How can I output UTF-8 from Perl?

129,218

Solution 1

use utf8; does not enable Unicode output - it enables you to type Unicode in your program. Add this to the program, before your print() statement:

binmode(STDOUT, ":utf8");

See if that helps. That should make STDOUT output in UTF-8 instead of ordinary ASCII.

Solution 2

You can use the open pragma.

For eg. below sets STDOUT, STDIN & STDERR to use UTF-8....

use open qw/:std :utf8/;

Solution 3

TMTOWTDI, chose the method that best fits how you work. I use the environment method so I don't have to think about it.

In the environment:

export PERL_UNICODE=SDL

on the command line:

perl -CSDL -le 'print "\x{1815}"';

or with binmode:

binmode(STDOUT, ":utf8");          #treat as if it is UTF-8
binmode(STDIN, ":encoding(utf8)"); #actually check if it is UTF-8

or with PerlIO:

open my $fh, ">:utf8", $filename
    or die "could not open $filename: $!\n";

open my $fh, "<:encoding(utf-8)", $filename
    or die "could not open $filename: $!\n";

or with the open pragma:

use open ":encoding(utf8)";
use open IN => ":encoding(utf8)", OUT => ":utf8";

Solution 4

You also want to say, that strings in your code are utf-8. See Why does modern Perl avoid UTF-8 by default?. So set not only PERL_UNICODE=SDAL but also PERL5OPT=-Mutf8.

Share:
129,218
Admin
Author by

Admin

Updated on December 04, 2020

Comments

  • Admin
    Admin over 3 years

    I am trying to write a Perl script using the utf8 pragma, and I'm getting unexpected results.

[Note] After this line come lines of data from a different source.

(** White space ends the name. *)
Lemma name_end v nm fl l ps :
  v <> [] -> (length v < LS_MAX_LOGGER_NAME_LEN)%nat ->
  at_state PARSE_LOGGER_NAME v nm fl l ps ->
  feeds ps [SPACE] (at_state PARSE_OPEN_BRACE v nm fl (named v)).
Proof.
  intros Hv Hlen [Hk Hc Hcv Ho Hoff Hch Hn Hf _].
  assert (Hmax : (length v < length (curr_value ps))%nat)
    by (rewrite Hcv; unfold LS_MAX_LOGGER_NAME_LEN, MAX_VALUE_LEN in *; lia).
  eapply feeds_one; [done|done| |].
  - unfold parse_advance. change (SPACE =? NL) with false. change (is_white SPACE) with true.
    unfold is_whitespace_invariant. cbn [with_pos kind curr_value_offset andb]. rewrite Hk, Hoff.
    replace (length v =? 0)%nat with false by (by destruct v). cbn [orb].
    unfold advance_logger_name. change (is_allowed_in_logger_name SPACE) with false.
    change (is_white SPACE) with true. cbn [andb orb]. reflexivity.
  - split; cbn [kind consume_offset curr_value option_name curr_value_offset current_logger
      with_consume_offset with_kind with_current_logger end_value with_curr_value with_pos
      did_set_filename did_set_append did_set_type did_set_format];
      rewrite ?length_insert; try done.
    + by rewrite Hoff, take_insert_ge by lia.
    + unfold named. f_equal. rewrite Hoff. cbn [name logger_zero].
      rewrite name_field by lia. by rewrite Hch.
Qed.

(** The states that wait for one character. *)
Lemma feeds_brace v nm fl l ps :
  at_state PARSE_OPEN_BRACE v nm fl l ps ->
  feeds ps [sc "{"] (at_state PARSE_OPEN_BRACE_NEWLINE [] nm fl l).
Proof.
  destruct ps; intros []; cbn in *; subst. eapply feeds_one; [done|done|reflexivity|by split].
Qed.

Lemma feeds_brace_newline v nm fl l ps :
  at_state PARSE_OPEN_BRACE_NEWLINE v nm fl l ps ->
  feeds ps [NL] (at_state PARSE_CONFIG_OPTION_NAME [] nm fl l).
Proof.
  destruct ps; intros []; cbn in *; subst. eapply feeds_one; [done|done|reflexivity|by split].
Qed.

Lemma feeds_equals_sign v nm fl l ps :
  at_state PARSE_CONFIG_OPTION_EQUALS v nm fl l ps ->
  feeds ps [sc "="] (at_state PARSE_CONFIG_VALUE [] nm fl l).
Proof.
  destruct ps; intros []; cbn in *; subst. eapply feeds_one; [done|done|reflexivity|by split].
Qed.

Lemma value_skips_space nm fl l ps :
  at_state PARSE_CONFIG_VALUE [] nm fl l ps ->
  feeds ps [SPACE] (at_state PARSE_CONFIG_VALUE [] nm fl l).
Proof.
  destruct ps; intros []; cbn in *; subst. eapply feeds_one; [done|done|reflexivity|by split].
Qed.

Lemma feeds_open v nm fl l ps :
  v <> [] -> (length v < LS_MAX_LOGGER_NAME_LEN)%nat ->
  at_state PARSE_LOGGER_NAME v nm fl l ps ->
  feeds ps ($" {" ++ [NL]) (at_state PARSE_CONFIG_OPTION_NAME [] nm fl (named v)).
Proof.
  intros Hv Hlen Hat. change ($" {" ++ [NL]) with ([SPACE] ++ [sc "{"] ++ [NL]).
  eapply feeds_app; [by apply (name_end v nm fl l)|]. intros ps1 H1.
  eapply feeds_app; [by eapply feeds_brace|]. intros ps2 H2. by eapply feeds_brace_newline.
Qed.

I'm using Mac OS X 10.5 (Leopard), and I'm editing with TextMate. All of my settings for both my editor and operating system are defaulted to writing files in utf-8 format.

    However, when I enter the following into a text file, save it as a ".pl", and execute it, I get the friendly "diamond with a question mark" in place of the non-ASCII characters.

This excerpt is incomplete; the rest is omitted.